Task details: Take the line containing "cached ← gets _credentials_info;" and every line after it in the data below, and print them exactly as given, with nothing else.
== Supplied information
(** * Tic-tac-online: rules evaluator, turn state machine, computer
    strategies and the room server, embedded from [server.js] and
    [script.js].

    Conventions of the embedding.
    - A JavaScript board is an [Array(9)] whose cells are [null], ["X"] or
      ["O"].  It is a [list Cell] with [Cell := option Mark]; [None] is
      [null].  Reading [board[i]] is the list lookup [board !! i], whose
      outer [None] stands for JavaScript's [undefined] (index out of range).
      A write [board[i] = m] is the list update [<[i := Some m]> board]; every
      write of the source is at an index below 9 of an array of 9 cells.
    - Counters are JavaScript numbers incremented by one; they are modelled
      as unbounded integers [Z] (exact below 2^53).
    - A handler of the server takes the server state and returns the new
      state together with the list of emitted events.
    - A JavaScript string is the [string] of the bytes of its UTF-8 encoding,
      which is how a string literal is read: a character up to U+007F is one
      byte, the no-break space U+00A0 the two bytes 194 160, and so on.
    - DOM rendering is left out.  [handlePlayerMove] and
      [handleComputerMove] defer the evaluation of the board to timers; the
      flag [isProcessingMove] makes the clicks on the cells wait for them, and
      the model runs the body of such a timer at the point where it is armed.
      [creategameBoard] is modelled as it returns, with the timer that it
      arms as a result. *)

From stdpp Require Import base decidable option list gmap strings.
From Stdlib Require Import ZArith Lia.

(** ** Board model *)

Inductive Mark : Set := X | O.

#[global] Instance Mark_eq_dec : EqDecision Mark.
Proof. solve_decision. Defined.

(** [mark === "X" ? "O" : "X"] *)
Definition other (m : Mark) : Mark :=
  match m with X => O | O => X end.

Definition Cell : Set := option Mark.

Abbreviation Board := (list Cell).

(** [Array(9).fill(null)] *)
Definition emptyBoard : Board := replicate 9 None.

(** The table [wins] of [server.js] and [winningCombinations] of
    [script.js]: the same eight triples in the same order. *)
Definition winningCombinations : list (nat * nat * nat) :=
  [ (0, 1, 2); (3, 4, 5); (6, 7, 8);
    (0, 3, 6); (1, 4, 7); (2, 5, 8);
    (0, 4, 8); (2, 4, 6) ].

(** The three cells of a line all hold the mark [m]. *)
Definition line_full (board : Board) (l : nat * nat * nat) (m : Mark) : Prop :=
  let '(a, b, c) := l in
  board !! a = Some (Some m) /\ board !! b = Some (Some m) /\
  board !! c = Some (Some m).

#[global] Instance line_full_dec board l m : Decision (line_full board l m).
Proof. destruct l as [[a b] c]; simpl; apply _. Defined.

(** [board[a] && board[a] === board[b] && board[a] === board[c]], giving
    [board[a]] when the test succeeds. *)
Definition line_winner (board : Board) (l : nat * nat * nat) : option Mark :=
  let '(a, b, c) := l in
  match board !! a with
  | Some (Some m) =>
      if bool_decide (board !! b = Some (Some m)) &&
         bool_decide (board !! c = Some (Some m))
      then Some m else None
  | _ => None
  end.

(** The [for (const [a, b, c] of wins)] loop with its early return. *)
Fixpoint checkWinner_scan (wins : list (nat * nat * nat)) (board : Board)
  : option Mark :=
  match wins with
  | [] => None
  | l :: rest =>
      match line_winner board l with
      | Some m => Some m
      | None => checkWinner_scan rest board
      end
  end.

Definition checkWinner (board : Board) : option Mark :=
  checkWinner_scan winningCombinations board.

(** [board.every((cell) => cell !== null)] *)
Definition isBoardFull (board : Board) : bool :=
  forallb (fun cell : Cell => bool_decide (cell <> None)) board.

(** [board.map((value, index) => (value === null ? index : null))
         .filter((index) => index !== null)] *)
Definition getEmptyIndices (board : Board) : list nat :=
  omap id
    (imap (fun index (value : Cell) =>
             if bool_decide (value = None) then Some index else None) board).

(** [winningCombinations.some((combo) =>
       combo.every((index) => currentGameBoard[index] === player))] *)
Definition determineWinner (player : Mark) (board : Board) : bool :=
  existsb (fun combo => bool_decide (line_full board combo player))
          winningCombinations.

(** ** Minimax *)

(** The objects [{ score }] and [{ index, score }] that [minimax] returns. *)
Record Move : Set := mkMove { index : option nat; score : Z }.

(** The two selection loops of [minimax].  [bestScore] starts at
    [-Infinity] (resp. [Infinity]), written [None]; [beats s best] is
    [s > best] for the maximizer and [s < best] for the minimizer; [i] is the
    loop counter and the result is [bestMove], an index into [moves]. *)
Fixpoint selectBest (beats : Z -> Z -> bool) (moves : list Move) (i : nat)
    (bestScore : option Z) (bestMove : option nat) : option nat :=
  match moves with
  | [] => bestMove
  | mv :: rest =>
      if match bestScore with
         | None => true
         | Some best => beats (score mv) best
         end
      then selectBest beats rest (S i) (Some (score mv)) (Some i)
      else selectBest beats rest (S i) bestScore bestMove
  end.

Definition bestMoveIndex (isMaximizing : bool) (moves : list Move)
  : option nat :=
  if isMaximizing
  then selectBest (fun s best => (best <? s)%Z) moves 0 None None
  else selectBest (fun s best => (s <? best)%Z) moves 0 None None.

(** [minimax(board, depth, isMaximizing, maxPlayer)].  The source writes the
    candidate mark into [board], recurses and writes [null] back; the cell was
    [null] before, so the recursion sees the functional update.  Recursion is
    on [fuel]; [None] is the result when the fuel runs out (or when
    [moves[bestMove]] would be [undefined]). *)
Fixpoint minimax_fuel (fuel : nat) (board : Board) (depth : Z)
    (isMaximizing : bool) (maxPlayer : Mark) : option Move :=
  match fuel with
  | 0 => None
  | S fuel' =>
      let minPlayer := other maxPlayer in
      let winner := checkWinner board in
      if bool_decide (winner = Some maxPlayer)
      then Some (mkMove None (10 - depth))
      else if bool_decide (winner = Some minPlayer)
      then Some (mkMove None (depth - 10))
      else if isBoardFull board then Some (mkMove None 0)
      else
        moves ← mapM (fun i =>
                   result ← minimax_fuel fuel'
                     (<[i := Some (if isMaximizing then maxPlayer
                                   else minPlayer)]> board)
                     (depth + 1) (negb isMaximizing) maxPlayer;
                   Some (mkMove (Some i) (score result)))
                 (getEmptyIndices board);
        bestMove ← bestMoveIndex isMaximizing moves;
        moves !! bestMove
  end.

(** Every recursive call fills one empty cell, so one unit of fuel per empty
    cell and one for the call itself is enough (see [minimax_fuel_enough]). *)
Definition minimax (board : Board) (depth : Z) (isMaximizing : bool)
    (maxPlayer : Mark) : option Move :=
  minimax_fuel (S (length (getEmptyIndices board))) board depth isMaximizing
               maxPlayer.

(** ** Medium tier: critical moves *)

(** One iteration of the loop of [findCriticalMove]: the counts over the
    three positions of the line, and the inner loop returning the first
    [null] cell of the line. *)
Definition criticalInLine (board : Board) (targetPlayer : Mark) (count : nat)
    (combination : nat * nat * nat) : option nat :=
  let '(a, b, c) := combination in
  let positions := [board !! a; board !! b; board !! c] in
  let playerCount :=
    length (filter (fun position => position = Some (Some targetPlayer))
                   positions) in
  let emptyCount :=
    length (filter (fun position => position = Some None) positions) in
  if bool_decide (playerCount = count) && bool_decide (emptyCount = 1)
  then find (fun i => bool_decide (board !! i = Some None)) [a; b; c]
  else None.

Fixpoint findCriticalMove_scan (combos : list (nat * nat * nat))
    (board : Board) (targetPlayer : Mark) (count : nat) : option nat :=
  match combos with
  | [] => None
  | combination :: rest =>
      match criticalInLine board targetPlayer count combination with
      | Some i => Some i
      | None => findCriticalMove_scan rest board targetPlayer count
      end
  end.

(** [findCriticalMove(targetPlayer, count)] on [currentGameBoard]. *)
Definition findCriticalMove (board : Board) (targetPlayer : Mark)
    (count : nat) : option nat :=
  findCriticalMove_scan winningCombinations board targetPlayer count.

(** The line [l] holds the mark [m] in exactly two of its cells and its
    third cell, of index [e], is empty. *)
Definition completable (board : Board) (m : Mark) (l : nat * nat * nat)
    (e : nat) : Prop :=
  let '(a, b, c) := l in
  (e = a /\ board !! a = Some None /\ board !! b = Some (Some m)
   /\ board !! c = Some (Some m))
  \/ (e = b /\ board !! a = Some (Some m) /\ board !! b = Some None
      /\ board !! c = Some (Some m))
  \/ (e = c /\ board !! a = Some (Some m) /\ board !! b = Some (Some m)
      /\ board !! c = Some None).

(** The score that a call of [minimax] at [board] computes for the empty
    cell [j]: the one of the recursive call after the mark of the side to
    move has been written at [j]. *)
Definition subtreeScore (board : Board) (depth : Z) (isMaximizing : bool)
    (maxPlayer : Mark) (j : nat) : option Z :=
  score <$> minimax (<[j := Some (if isMaximizing then maxPlayer
                                  else other maxPlayer)]> board)
                    (depth + 1) (negb isMaximizing) maxPlayer.
(** * fcm_send.py: the FCM command-line sender, embedded and verified

    The development follows [src/fcm_send.py]: the values [json.loads]
    produces, the exceptions the program raises and catches, the client
    class [FCMClient] and the command-line handler [CLIHandler].  Code of
    the interpreter and of the Firebase SDK is not part of the program: it
    is taken as a record of collaborators ([World]) the definitions are
    parameterised by. *)

From Stdlib Require Import ZArith String Ascii List.
From stdpp Require Import base option list strings gmap pretty.

Open Scope string_scope.
Open Scope list_scope.
Set Warnings "-register-all".

(** ** Python values *)

(** What [json.loads] can return.  A [dict] keeps its items in insertion
    order and its keys are distinct; a [float] is carried by the text
    [repr] gives for it, which identifies it. *)
Inductive pyval : Type :=
  | PNone
  | PBool (b : bool)
  | PInt (n : Z)
  | PFloat (r : string)
  | PStr (s : string)
  | PList (xs : list pyval)
  | PDict (kvs : list (string * pyval)).

Definition nl : string := String "010"%char EmptyString.
Definition dquote : string := String "034"%char EmptyString.

(** [s * n] on a [str]. *)
Fixpoint str_mul (s : string) (n : nat) : string :=
  match n with
  | O => EmptyString
  | S k => s +:+ str_mul s k
  end.

(** [type(v).__name__] *)
Definition type_name (v : pyval) : string :=
  match v with
  | PNone => "NoneType"
  | PBool _ => "bool"
  | PInt _ => "int"
  | PFloat _ => "float"
  | PStr _ => "str"
  | PList _ => "list"
  | PDict _ => "dict"
  end.

(** [bool(v)] *)
Definition py_bool (v : pyval) : bool :=
  match v with
  | PNone => false
  | PBool b => b
  | PInt n => negb (n =? 0)%Z
  | PFloat r => negb (String.eqb r "0.0" || String.eqb r "-0.0")
  | PStr s => negb (String.eqb s EmptyString)
  | PList xs => negb (bool_decide (xs = []))
  | PDict kvs => negb (bool_decide (kvs = []))
  end.

(** [bool(o)] for an [Optional[str]] *)
Definition truthy (o : option string) : bool :=
  match o with
  | Some s => negb (String.eqb s EmptyString)
  | None => false
  end.

(** [str(o)] for an [Optional[str]], as an f-string formats it *)
Definition str_opt (o : option string) : string :=
  match o with
  | Some s => s
  | None => "None"
  end.

(** ** Exceptions *)

Inductive exc_class : Type :=
  | OSError
  | FileNotFoundError
  | ValueError
  | JSONDecodeError
  | TypeError
  | AttributeError
  | UnregisteredError
  | SenderIdMismatchError
  | OtherError.

(** [EnvironmentError] is Python 3's alias of [OSError]. *)
Definition EnvironmentError : exc_class := OSError.

Global Instance exc_class_eq_dec : EqDecision exc_class.
Proof. solve_decision. Defined.

(** [issubclass c OSError] and [issubclass c json.JSONDecodeError].
    Every class here derives from [Exception]. *)
Definition is_OSError (c : exc_class) : bool :=
  match c with
  | OSError | FileNotFoundError => true
  | _ => false
  end.

Definition is_JSONDecodeError (c : exc_class) : bool :=
  match c with
  | JSONDecodeError => true
  | _ => false
  end.

Record pyexc : Type := PyExc { exc_cls : exc_class; exc_msg : string }.

(** What can unwind the stack: an [Exception], or the [SystemExit] that
    [sys.exit] raises, which no [except Exception] clause catches. *)
Inductive signal : Type :=
  | Exc (e : pyexc)
  | SystemExit (code : Z).

Inductive result (A : Type) : Type :=
  | Ok (a : A)
  | Raise (sg : signal).
Arguments Ok {A} a.
Arguments Raise {A} sg.

(** ** Messages of the SDK *)

(** [messaging.Notification(title=, body=, image=)] *)
Record Notification : Type := MkNotification {
  n_title : option string;
  n_body : option string;
  n_image : option string;
}.

(** [messaging.Message(notification=, token=, data=)]; [data] is whatever
    object the caller passed ([PNone] when omitted). *)
Record Message : Type := MkMessage {
  m_notification : option Notification;
  m_token : option string;
  m_data : pyval;
}.

(** ** The collaborators *)

(** The interpreter's builtins, the file system and the Firebase Admin SDK,
    as far as the program calls them. *)
Record World : Type := MkWorld {
  (** [repr] of a [str] *)
  str_repr : string -> string;
  (** [os.path.exists] *)
  path_exists : string -> bool;
  (** [open(path, "r")] followed by reading the file *)
  open_read : string -> pyexc + string;
  (** [json.loads]; [inl msg] is a [JSONDecodeError] with that text *)
  json_loads : string -> string + pyval;
  (** [firebase_admin.initialize_app()], given [os.environ] at the call *)
  initialize_app : gmap string string -> option pyexc;
  (** [firebase_admin.get_app().credential.get_access_token().access_token] *)
  admin_access_token : gmap string string -> pyexc + string;
  (** [credentials.Certificate(path).get_access_token().access_token] *)
  certificate_access_token : string -> pyexc + string;
  (** [messaging.send(message, dry_run=)] *)
  messaging_send : Message -> bool -> pyexc + string;
  (** [parser.prog], [parser.format_usage()], [parser.format_help()] *)
  prog : string;
  format_usage : string;
  format_help : string;
}.

(** [repr(v)] and [str(v)] *)
Fixpoint py_repr (w : World) (v : pyval) : string :=
  match v with
  | PNone => "None"
  | PBool true => "True"
  | PBool false => "False"
  | PInt n => pretty n
  | PFloat r => r
  | PStr s => str_repr w s
  | PList xs => "[" +:+ String.concat ", " (map (py_repr w) xs) +:+ "]"
  | PDict kvs =>
      "{" +:+ String.concat ", "
                (map (fun kv => str_repr w (fst kv) +:+ ": " +:+ py_repr w (snd kv)) kvs)
          +:+ "}"
  end.

Definition py_str (w : World) (v : pyval) : string :=
  match v with
  | PStr s => s
  | _ => py_repr w v
  end.

(** ** The process state and the monad of the program *)

(** Calls into the SDK, in the order they happen.  [EvInitializeApp]
    records the value of [GOOGLE_APPLICATION_CREDENTIALS] the SDK finds in
    the environment at that moment. *)
Inductive event : Type :=
  | EvInitializeApp (adc : option string)
  | EvAdminToken
  | EvCertificateToken (path : string)
  | EvSend (m : Message) (dry_run : bool).

Record State : Type := MkState {
  (** [os.environ] *)
  environ : gmap string string;
  (** whether [firebase_admin._apps] is non-empty *)
  fb_apps : bool;
  (** the client's [self._credentials_info] and [self._initialized] *)
  _credentials_info : pyval;
  _initialized : bool;
  (** what [print] wrote, one entry per call, and what went to stderr *)
  stdout : list string;
  stderr : list string;
  trace : list event;
}.

Definition M (A : Type) : Type := State -> result A * State.

Global Instance M_ret : MRet M := fun A a s => (Ok a, s).

Global Instance M_bind : MBind M := fun A B f m s =>
  match m s with
  | (Ok a, s') => f a s'
  | (Raise sg, s') => (Raise sg, s')
  end.

Definition gets {A} (f : State -> A) : M A := fun s => (Ok (f s), s).

Definition modify (f : State -> State) : M unit := fun s => (Ok tt, f s).

Definition raise {A} (c : exc_class) (msg : string) : M A :=
  fun s => (Raise (Exc (PyExc c msg)), s).

(** [sys.exit(code)] *)
Definition sys_exit {A} (code : Z) : M A :=
  fun s => (Raise (SystemExit code), s).

(** The outcome of a call into a collaborator. *)
Definition lift {A} (r : pyexc + A) : M A :=
  match r with
  | inl e => fun s => (Raise (Exc e), s)
  | inr a => mret a
  end.

(** [try: body / except ...:]: [clauses e] is the body of the first
    [except] clause whose class matches [e], if there is one. *)
Definition try_except {A} (body : M A) (clauses : pyexc -> option (M A)) : M A :=
  fun s =>
    match body s with
    | (Raise (Exc e), s') =>
        match clauses e with
        | Some handler => handler s'
        | None => (Raise (Exc e), s')
        end
    | r => r
    end.

Definition print (line : string) : M unit :=
  modify (fun s => MkState (environ s) (fb_apps s) (_credentials_info s)
                     (_initialized s) (stdout s ++ [line]) (stderr s) (trace s)).

Definition eprint (line : string) : M unit :=
  modify (fun s => MkState (environ s) (fb_apps s) (_credentials_info s)
                     (_initialized s) (stdout s) (stderr s ++ [line]) (trace s)).

Definition emit (e : event) : M unit :=
  modify (fun s => MkState (environ s) (fb_apps s) (_credentials_info s)
                     (_initialized s) (stdout s) (stderr s) (trace s ++ [e])).

(** [os.environ[k] = v] *)
Definition setenv (k v : string) : M unit :=
  modify (fun s => MkState (<[k:=v]> (environ s)) (fb_apps s) (_credentials_info s)
                     (_initialized s) (stdout s) (stderr s) (trace s)).

Definition set_fb_apps (b : bool) : M unit :=
  modify (fun s => MkState (environ s) b (_credentials_info s)
                     (_initialized s) (stdout s) (stderr s) (trace s)).

Definition set_credentials_info (v : pyval) : M unit :=
  modify (fun s => MkState (environ s) (fb_apps s) v
                     (_initialized s) (stdout s) (stderr s) (trace s)).

Definition set_initialized (b : bool) : M unit :=
  modify (fun s => MkState (environ s) (fb_apps s) (_credentials_info s)
                     b (stdout s) (stderr s) (trace s)).

(** ** Builtins used by the program *)

(** [json.loads(o)]; [None] is not a [str]. *)
Definition loads (w : World) (o : option string) : M pyval :=
  match o with
  | Some text =>
      match json_loads w text with
      | inl msg => raise JSONDecodeError msg
      | inr v => mret v
      end
  | None =>
      raise TypeError "the JSON object must be str, bytes or bytearray, not NoneType"
  end.

Definition no_attribute (v : pyval) (attr : string) : string :=
  "'" +:+ type_name v +:+ "' object has no attribute '" +:+ attr +:+ "'".

(** [v.items()] *)
Definition items (v : pyval) : M (list (string * pyval)) :=
  match v with
  | PDict kvs => mret kvs
  | _ => raise AttributeError (no_attribute v "items")
  end.

Fixpoint assoc (k : string) (kvs : list (string * pyval)) : option pyval :=
  match kvs with
  | [] => None
  | (k', v) :: rest => if String.eqb k k' then Some v else assoc k rest
  end.

(** [v.get(k, default)] *)
Definition get (v : pyval) (k : string) (default : pyval) : M pyval :=
  match v with
  | PDict kvs => mret (from_option id default (assoc k kvs))
  | _ => raise AttributeError (no_attribute v "get")
  end.

(** [{k: str(v) for k, v in kvs}] on the items of a [dict] *)
Definition str_values (w : World) (kvs : list (string * pyval)) : pyval :=
  PDict (map (fun kv => (fst kv, PStr (py_str w (snd kv)))) kvs).

(** ** [class FCMClient] *)

Record FCMClient : Type := MkFCMClient {
  _credentials_key_file : option string;
}.

Inductive AccessTokenType : Type :=
  | FIREBASE_ADMIN
  | FCM_OAUTH_HTTP_API.

Definition GOOGLE_APPLICATION_CREDENTIALS : string :=
  "GOOGLE_APPLICATION_CREDENTIALS".

Definition no_credentials : string :=
  "No credentials provided. Please provide one of the following:" +:+ nl +:+
  "  1. Use --credentials-key-file /path/to/service-account.json" +:+ nl +:+
  "  2. Set environment variable: export GOOGLE_APPLICATION_CREDENTIALS=/path/to/service-account.json".

(** The local [creds_path] of the property [credentials_path], as its
    first [if] leaves it: the command-line value, else the environment's. *)
Definition creds_path (self : FCMClient) (env : gmap string string) : option string :=
  if truthy (_credentials_key_file self)
  then _credentials_key_file self
  else env !! GOOGLE_APPLICATION_CREDENTIALS.

Definition credentials_path (w : World) (self : FCMClient) : M string :=
  env ← gets environ;
  let creds_path := creds_path self env in
  if negb (truthy creds_path) then
    raise EnvironmentError no_credentials
  else if negb (path_exists w (str_opt creds_path)) then
    raise FileNotFoundError ("Credentials file not found: " +:+ str_opt creds_path)
  else
    mret (str_opt creds_path).

Definition credentials_info (w : World) (self : FCMClient) : M pyval :=
  cached ← gets _credentials_info;
  match cached return M unit with
  | PNone =>
      path ← credentials_path w self;
      text ← lift (open_read w path);
      v ← loads w (Some text);
      set_credentials_info v
  | _ => mret tt
  end;;
  gets _credentials_info.

Definition project_id (w : World) (self : FCMClient) : M pyval :=
  info ← credentials_info w self;
  if py_bool info then
    info' ← credentials_info w self;
    get info' "project_id" (PStr "N/A")
  else
    mret (PStr EmptyString).

Definition service_account_email (w : World) (self : FCMClient) : M pyval :=
  info ← credentials_info w self;
  if py_bool info then
    info' ← credentials_info w self;
    get info' "client_email" (PStr "N/A")
  else
    mret (PStr EmptyString).

(** [firebase_admin.initialize_app()]: refuses a second default app. *)
Definition firebase_initialize_app (w : World) : M unit :=
  env ← gets environ;
  emit (EvInitializeApp (env !! GOOGLE_APPLICATION_CREDENTIALS));;
  apps ← gets fb_apps;
  if apps : bool then
    raise ValueError "The default Firebase app already exists."
  else
    match initialize_app w env with
    | Some e => lift (inl e)
    | None => set_fb_apps true
    end.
====
Exercise solution:
  cached ← gets _credentials_info;
  match cached return M unit with
  | PNone =>
      path ← credentials_path w self;
      text ← lift (open_read w path);
      v ← loads w (Some text);
      set_credentials_info v
  | _ => mret tt
  end;;
  gets _credentials_info.

Definition project_id (w : World) (self : FCMClient) : M pyval :=
  info ← credentials_info w self;
  if py_bool info then
    info' ← credentials_info w self;
    get info' "project_id" (PStr "N/A")
  else
    mret (PStr EmptyString).

Definition service_account_email (w : World) (self : FCMClient) : M pyval :=
  info ← credentials_info w self;
  if py_bool info then
    info' ← credentials_info w self;
    get info' "client_email" (PStr "N/A")
  else
    mret (PStr EmptyString).

(** [firebase_admin.initialize_app()]: refuses a second default app. *)
Definition firebase_initialize_app (w : World) : M unit :=
  env ← gets environ;
  emit (EvInitializeApp (env !! GOOGLE_APPLICATION_CREDENTIALS));;
  apps ← gets fb_apps;
  if apps : bool then
    raise ValueError "The default Firebase app already exists."
  else
    match initialize_app w env with
    | Some e => lift (inl e)
    | None => set_fb_apps true
    end.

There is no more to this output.